Each line of the data below from the one holding "Notation harmless_run m" to the one holding "Proof. intros w C H. split;", inclusive, is to be reproduced exactly; no other line belongs in the answer.

------------------------

(* ===== verification/UploadSafety.v ===== *)
(** * What uploads write

    Whatever happens in the directory between two calls, a request writes into
    new files only; without interference it stores every file under a name of
    its own or, when the limits are exceeded, none of them. *)
From S2P Require Import Prelude Json Text PosixPaths LoopDetection SandboxPaths SandboxTools FilePaths Uploads.
Import Json Text PosixPaths UploadDir Uploads.

Module UploadSafety.

(** ** Under interference *)

Section confined.
Context (env : Env) (dir : path) (prot : gmap Z (string * Z)) (modes linkless : bool).

(** The files that must not be changed, with their contents and modes: they have
    a name elsewhere, which nobody who only has the directory can remove.  With
    [modes] their modes are to be kept too. *)
Definition guarded (s : FS) : Prop := forall i d, prot !! i = Some d ->
  exists n, inodes s !! i = Some n /\ 1 <= links n /\ data n = d.1 /\ (modes = true -> mode n = d.2).

(** What a step may have done. *)
Definition harmless (e : event) : Prop :=
  match e with
  | Wrote i _ | Truncated i => prot !! i = None
  | WroteOutside _ _ => False
  | Chmod i _ => modes = true -> prot !! i = None
  | ChmodOutside _ => modes = false
  | Sent _ _ => True
  end.

Definition clean (w : World) : Prop := guarded (fs w) /\ Forall harmless (log w).

(** A name that is neither a link nor one of those files. *)
Definition own_name (s : FS) (n : string) : Prop :=
  match names s !! n with Some (Symlink _) => False | Some (Inode i) => prot !! i = None | _ => True end.
(** Nobody else puts a link or one of those files at a name that was neither. *)
Definition no_planting : Prop := forall k s n, own_name s n -> own_name (interference env k s) n.

Context (Hadv : forall k s, guarded s -> guarded (interference env k s)) (Hplant : linkless = true -> no_planting).

(** Where nobody plants anything the names [K] stay what they are. *)
Definition held (s : FS) (n : string) : Prop := linkless = true -> own_name s n.
Definition steady (K : gset string) (w : World) : Prop := clean w /\ forall n, n ∈ K -> held (fs w) n.

(** From a clean state that satisfies [P] the program ends in a clean state, and
    in one that satisfies [Q] if it returns. *)
Definition safe {A} (K : gset string) (P : World -> Prop) (m : M A) (Q : A -> World -> Prop) : Prop :=
  forall w, steady K w -> P w -> steady K (m w).2 /\ forall a, (m w).1 = Done a -> Q a (m w).2.

Notation "⊤w" := (fun _ : World => True).
Notation harmless_run m := (forall K, safe K ⊤w m (fun _ _ => True)).

Lemma safe_conseq {A} K P P' (m : M A) Q Q' :
  safe K P m Q -> (forall w, P' w -> P w) -> (forall a w, Q a w -> Q' a w) -> safe K P' m Q'.
Proof. intros S I J w C H. destruct (S w C (I w H)) as [S1 S2]. eauto. Qed.

Lemma safe_ret {A} K (a : A) (Q : A -> World -> Prop) : safe K (Q a) (mret a) Q.
Proof. intros w C H. split; [done|]. by intros a' [= <-]. Qed.

Lemma safe_bind {A B} K P (m : M A) R (k : A -> M B) Q : safe K P m R -> (forall a, safe K (R a) (k a) Q) -> safe K P (m ≫= k) Q.
Proof.
  intros Hm Hk w C H. unfold mbind, M_bind. destruct (Hm w C H) as [C1 R1]. destruct (m w) as [[a|e] w1]; cbn in *; [|done].
  by apply Hk; [|apply R1].
Qed.

Lemma steady_more K K' w : steady K w -> (forall n, n ∈ K' -> held (fs w) n) -> steady (K' ∪ K) w.
Proof. intros [C S] S'. split; [done|]. intros n [N|N]%elem_of_union; auto. Qed.
Lemma steady_less K K' w : steady K w -> K' ⊆ K -> steady K' w.
Proof. intros [C S] I. split; [done|]. auto. Qed.

(** What comes after may rely on the names that were made. *)
Lemma safe_grow {A B} K P (m : M A) (L : A -> gset string) (R : A -> Prop) (k : A -> M B) Q :
  safe K P m (fun a w => R a /\ forall n, n ∈ L a -> held (fs w) n) -> (forall a, R a -> safe (L a ∪ K) ⊤w (k a) Q) -> safe K P (m ≫= k) Q.
Proof.
  intros Hm Hk w C H. unfold mbind, M_bind. destruct (Hm w C H) as [C1 R1]. destruct (m w) as [[a|e] w1]; cbn in *; [|done].
  destruct (R1 a eq_refl) as [Ra La]. destruct (Hk a Ra w1) as [S T]; [by apply steady_more|done|]. split; [|done]. eapply steady_less; [exact S|set_solver].
Qed.

Lemma safe_raise {A} K P e (Q : A -> World -> Prop) : safe K P (raise e) Q.
Proof. by intros w C H. Qed.

Lemma safe_lift {A} K P (o : outcome A) : safe K P (lift o) (fun a w => P w /\ o = Done a).
Proof. by intros w C H. Qed.

Lemma safe_catch {A} K P (m : M A) h Q : safe K P m Q -> (forall e m', h e = Some m' -> safe K ⊤w m' Q) -> safe K P (catch m h) Q.
Proof.
  intros Hm Hh w C H. unfold catch. destruct (Hm w C H) as [C1 R1]. destruct (m w) as [[a|e] w1]; cbn in *; [done|].
  destruct (h e) as [m'|] eqn:E; [|done]. by apply (Hh e m' E).
Qed.

Lemma safe_finally {A} K P (m : M A) c (Q : A -> Prop) : safe K P m (fun a _ => Q a) -> harmless_run c -> safe K P (finally m c) (fun a _ => Q a).
Proof.
  intros Hm Hc w C H. unfold finally. destruct (Hm w C H) as [C1 R1]. destruct (m w) as [o w1]; cbn in *.
  destruct (Hc K w1 C1 I) as [C2 _]. destruct (c w1) as [[[]|e] w2]; cbn in *; [by split|done].
Qed.

Definition holds_all (K : gset string) (s : FS) : Prop := forall n, n ∈ K -> held s n.

(** A call is safe when its work is, on what the others left. *)
Lemma safe_call {A} K (P : World -> Prop) (f : nat -> FS -> outcome A * FS * list event) (Q : A -> FS -> Prop) :
  (forall w, P w -> forall s, s = interference env (tick w) (fs w) -> guarded s -> holds_all K s ->
     let r := f (tick w) s in guarded r.1.2 /\ Forall harmless r.2 /\ holds_all K r.1.2 /\ forall a, r.1.1 = Done a -> Q a r.1.2) ->
  safe K P (call env f) (fun a w => Q a (fs w)).
Proof.
  intros Hf w [[G L] S] H. unfold call. apply (Hadv (tick w)) in G as G'.
  assert (holds_all K (interference env (tick w) (fs w))) as S' by (intros n N l; by apply Hplant, S).
  destruct (fault env (tick w)); [done|].
  specialize (Hf w H _ eq_refl G' S'). destruct (f _ _) as [[o s] evs]. cbn in *. destruct Hf as (G2 & F & S2 & R).
  split; [split; [split; [done|by apply Forall_app]|done]|done].
Qed.

Lemma safe_simple_call {A} K (f : nat -> FS -> outcome A * FS * list event) (Q : A -> FS -> Prop) :
  (forall t s, guarded s -> holds_all K s ->
     let r := f t s in guarded r.1.2 /\ Forall harmless r.2 /\ holds_all K r.1.2 /\ forall a, r.1.1 = Done a -> Q a r.1.2) ->
  safe K ⊤w (call env f) (fun a w => Q a (fs w)).
Proof. intros Hf. apply safe_call. intros w _ s _ G S. by apply Hf. Qed.

(** ** The calls *)

Definition allowed (f : fd) : Prop := match f with At i => prot !! i = None | Outside _ => False | Device => True end.

Lemma guarded_names f s : guarded s -> guarded (with_names f s).
Proof. done. Qed.

Lemma holds_delete K m s : holds_all K s -> holds_all K (with_names (delete m) s).
Proof.
  intros H n N l. specialize (H n N l). unfold own_name in *. cbn. destruct (decide (n = m)) as [->|D]; [by rewrite lookup_delete_eq|].
  by rewrite lookup_delete_ne.
Qed.
Lemma holds_insert K m e s : match e with Symlink _ => False | Inode i => prot !! i = None | _ => True end ->
  holds_all K s -> holds_all K (with_names <[m := e]> s).
Proof.
  intros E H n N l. specialize (H n N l). unfold own_name in *. cbn. destruct (decide (n = m)) as [->|D].
  - rewrite lookup_insert_eq. by destruct e.
  - by rewrite lookup_insert_ne.
Qed.

Lemma guarded_alter i f s : guarded s ->
  prot !! i = None \/ (forall n, links (f n) = links n /\ data (f n) = data n /\ (modes = true -> mode (f n) = mode n)) ->
  guarded (with_inodes (alter f i) s).
Proof.
  intros G F j d J. destruct (G j d J) as (n & E & L & D & Md). cbn. destruct (decide (i = j)) as [->|N].
  - destruct F as [F|F]; [congruence|]. exists (f n). rewrite lookup_alter_eq, E. destruct (F n) as (-> & -> & Mf). split_and!; [done..|].
    intros Mt. by rewrite Mf, Md.
  - exists n. by rewrite lookup_alter_ne.
Qed.

Lemma fresh_unguarded m t s : guarded s -> prot !! (new_file env m t s).1 = None /\ guarded (new_file env m t s).2.
Proof.
  intros G. cbn. pose proof (is_fresh (dom (inodes s))) as F.
  assert (forall j d, prot !! j = Some d -> j <> fresh (dom (inodes s))) as N.
  { intros j d J ->. destruct (G _ d J) as (n & E & _). apply F. by apply elem_of_dom_2 in E. }
  split; [destruct (prot !! _) eqn:J; [|done]; by edestruct N|]. intros j d J. destruct (G j d J) as (n & E & L).
  exists n. cbn. by rewrite lookup_insert_ne by (by apply not_eq_sym, (N j d)).
Qed.

Ltac plain :=
  intros ?; apply (safe_simple_call _ _ (fun _ _ => True)); intros ? ? ? ?; cbn; repeat case_match; cbn; split_and!;
  try done; repeat constructor; try done; try (apply holds_delete; done).

Lemma safe_pass : harmless_run (pass env).
Proof. plain. Qed.
Lemma safe_lstat n : harmless_run (lstat env dir n).
Proof. plain. Qed.
Lemma safe_unlink n : harmless_run (unlink env dir n).
Proof. plain. Qed.
Lemma safe_resolved n : harmless_run (resolved env n).
Proof. plain. Qed.

Lemma safe_read_bytes n : harmless_run (read_bytes env dir n).
Proof. plain. Qed.
Lemma safe_send v d : harmless_run (send env v d).
Proof. plain. Qed.

(** A name is moved with what it stands for. *)
Lemma safe_replace K a b : a ∈ K -> safe K ⊤w (replace env dir a b) (fun _ w => held (fs w) b).
Proof.
  intros N. apply (safe_simple_call _ _ (fun _ s => held s b)). intros t s G H. cbn. pose proof (H a N) as Ha. unfold held, own_name in Ha.
  assert (forall e, names s !! a = Some e -> holds_all K (with_names (fun m => <[b := e]> (delete a m)) s) /\
    held (with_names (fun m => <[b := e]> (delete a m)) s) b) as Mv.
  { intros e E. rewrite E in Ha. split.
    - intros n Hn l. specialize (H n Hn l). specialize (Ha l). unfold own_name in *. cbn. destruct (decide (n = b)) as [->|Nb].
      + rewrite lookup_insert_eq. by destruct e.
      + rewrite lookup_insert_ne by done. destruct (decide (n = a)) as [->|Na]; [by rewrite lookup_delete_eq|by rewrite lookup_delete_ne].
    - intros l. specialize (Ha l). unfold own_name. cbn. rewrite lookup_insert_eq. by destruct e. }
  destruct (names s !! a) as [e|] eqn:Ea; [|by split_and!].
  destruct (Mv e eq_refl) as [M1 M2].
  destruct e as [i|x| |r], (names s !! b) as [[j|y| |r']|] eqn:Eb; cbn; repeat case_match; cbn; split_and!; try done; repeat constructor;
    try (apply holds_delete; done); try (intros u _; exact M2).
  - intros u _ l. specialize (Ha l). apply Z.eqb_eq in H0 as ->. unfold own_name. by rewrite Eb.
  - intros u _ l. unfold own_name. cbn. destruct (decide (a = b)) as [->|Nab]; [by rewrite lookup_delete_eq|by rewrite lookup_delete_ne, Eb].
Qed.

Lemma safe_chmod K n m : (modes = true -> linkless = true /\ n ∈ K) -> safe K ⊤w (chmod env dir n m) (fun _ _ => True).
Proof.
  intros Hm. apply (safe_simple_call _ _ (fun _ _ => True)). intros t s G H.
  assert (modes = true -> own_name s n) as Own by (intros Mt; destruct (Hm Mt) as [l N]; by apply (H n N)). unfold own_name in Own.
  assert (forall i, (modes = true -> prot !! i = None) ->
    guarded (with_inodes (alter (fun x => {| data := data x; mode := m; mtime := mtime x; links := links x |}) i) s)) as Gd.
  { intros i Pi. apply guarded_alter; [done|]. destruct (Bool.bool_dec modes true) as [Mt|Mf]; [left; by apply Pi|right; intros x; by split_and!]. }
  cbn. repeat case_match; cbn; split_and!; try done; repeat constructor; try done.
  - by apply Gd.
  - apply Gd. intros Mt. by destruct (Own Mt).
  - intros Mt. by destruct (Own Mt).
  - destruct (Bool.bool_dec modes true) as [Mt|Mf]; [by destruct (Own Mt)|by apply not_true_is_false].
Qed.

Lemma safe_write f chunk : allowed f -> harmless_run (write env f chunk).
Proof. intros A. destruct f as [i|p|]; [|done|]; plain; apply guarded_alter; eauto. Qed.

Lemma safe_ftruncate f : allowed f -> harmless_run (ftruncate env f).
Proof. intros A. destruct f as [i|p|]; [|done|]; plain; apply guarded_alter; eauto. Qed.

Lemma safe_mkstemp K a b : safe K ⊤w (mkstemp env a b) (fun r w => allowed r.1 /\ held (fs w) r.2).
Proof.
  apply (safe_simple_call _ _ (fun r s => allowed r.1 /\ held s r.2)). intros t s G H. cbn [mkstemp]. destruct (first_free _ _ _ _) as [x|]; [|by split_and!].
  pose proof (fresh_unguarded 384 t s G) as [F G']. destruct (new_file env 384 t s) as [i s'] eqn:E. cbn in F, G'.
  assert (holds_all K s') as H' by (unfold new_file in E; injection E as _ <-; exact H). cbn.
  split_and!; [done|constructor|by apply holds_insert|]. intros r [= <-]. split; [done|]. intros _. unfold own_name. cbn. by rewrite lookup_insert_eq.
Qed.

#[local] Hint Resolve safe_pass safe_lstat safe_unlink safe_resolved safe_write safe_ftruncate : uploads.

(** ** The programs *)

Lemma safe_done {A} K (a : A) P : safe K P (mret a) (fun _ _ => True).
Proof. intros w C H. by split. Qed.
Lemma safe_any {A} K P (m : M A) Q : safe K P m Q -> safe K P m (fun _ _ => True).
Proof. intros S. by apply (safe_conseq K P P m Q). Qed.
Lemma safe_then {A B} K P (m : M A) (k : A -> M B) : safe K P m (fun _ _ => True) -> (forall a, safe K ⊤w (k a) (fun _ _ => True)) ->
  safe K P (m ≫= k) (fun _ _ => True).
Proof. intros. by eapply safe_bind. Qed.

Lemma safe_given {A} K (phi : Prop) (m : M A) Q : (phi -> safe K ⊤w m Q) -> safe K (fun _ => phi) m Q.
Proof. intros S w C H. by apply (S H w C I). Qed.

(** Programs of harmless calls are harmless, by their structure. *)
Ltac harmless :=
  intros;
  repeat first
    [ apply safe_done | apply safe_raise | done | solve [eauto with uploads]
    | apply safe_then; [|intros ?]
    | apply safe_catch; [|intros ? ? E; repeat case_match; try discriminate E; injection E as <-]
    | apply (safe_finally _ _ _ _ (fun _ => True)); [|intros ?]
    | eapply safe_any, safe_lift
    | case_match ].

Lemma safe_validate n : harmless_run (validate_upload_destination env dir n).
Proof. unfold validate_upload_destination, lstat_or_none, validate_path_traversal, check_traversal. harmless. Qed.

------------------------

## YOUR RESPONSE
Notation harmless_run m := (forall K, safe K ⊤w m (fun _ _ => True)).

Lemma safe_conseq {A} K P P' (m : M A) Q Q' :
  safe K P m Q -> (forall w, P' w -> P w) -> (forall a w, Q a w -> Q' a w) -> safe K P' m Q'.
Proof. intros S I J w C H. destruct (S w C (I w H)) as [S1 S2]. eauto. Qed.

Lemma safe_ret {A} K (a : A) (Q : A -> World -> Prop) : safe K (Q a) (mret a) Q.
Proof. intros w C H. split; [done|]. by intros a' [= <-]. Qed.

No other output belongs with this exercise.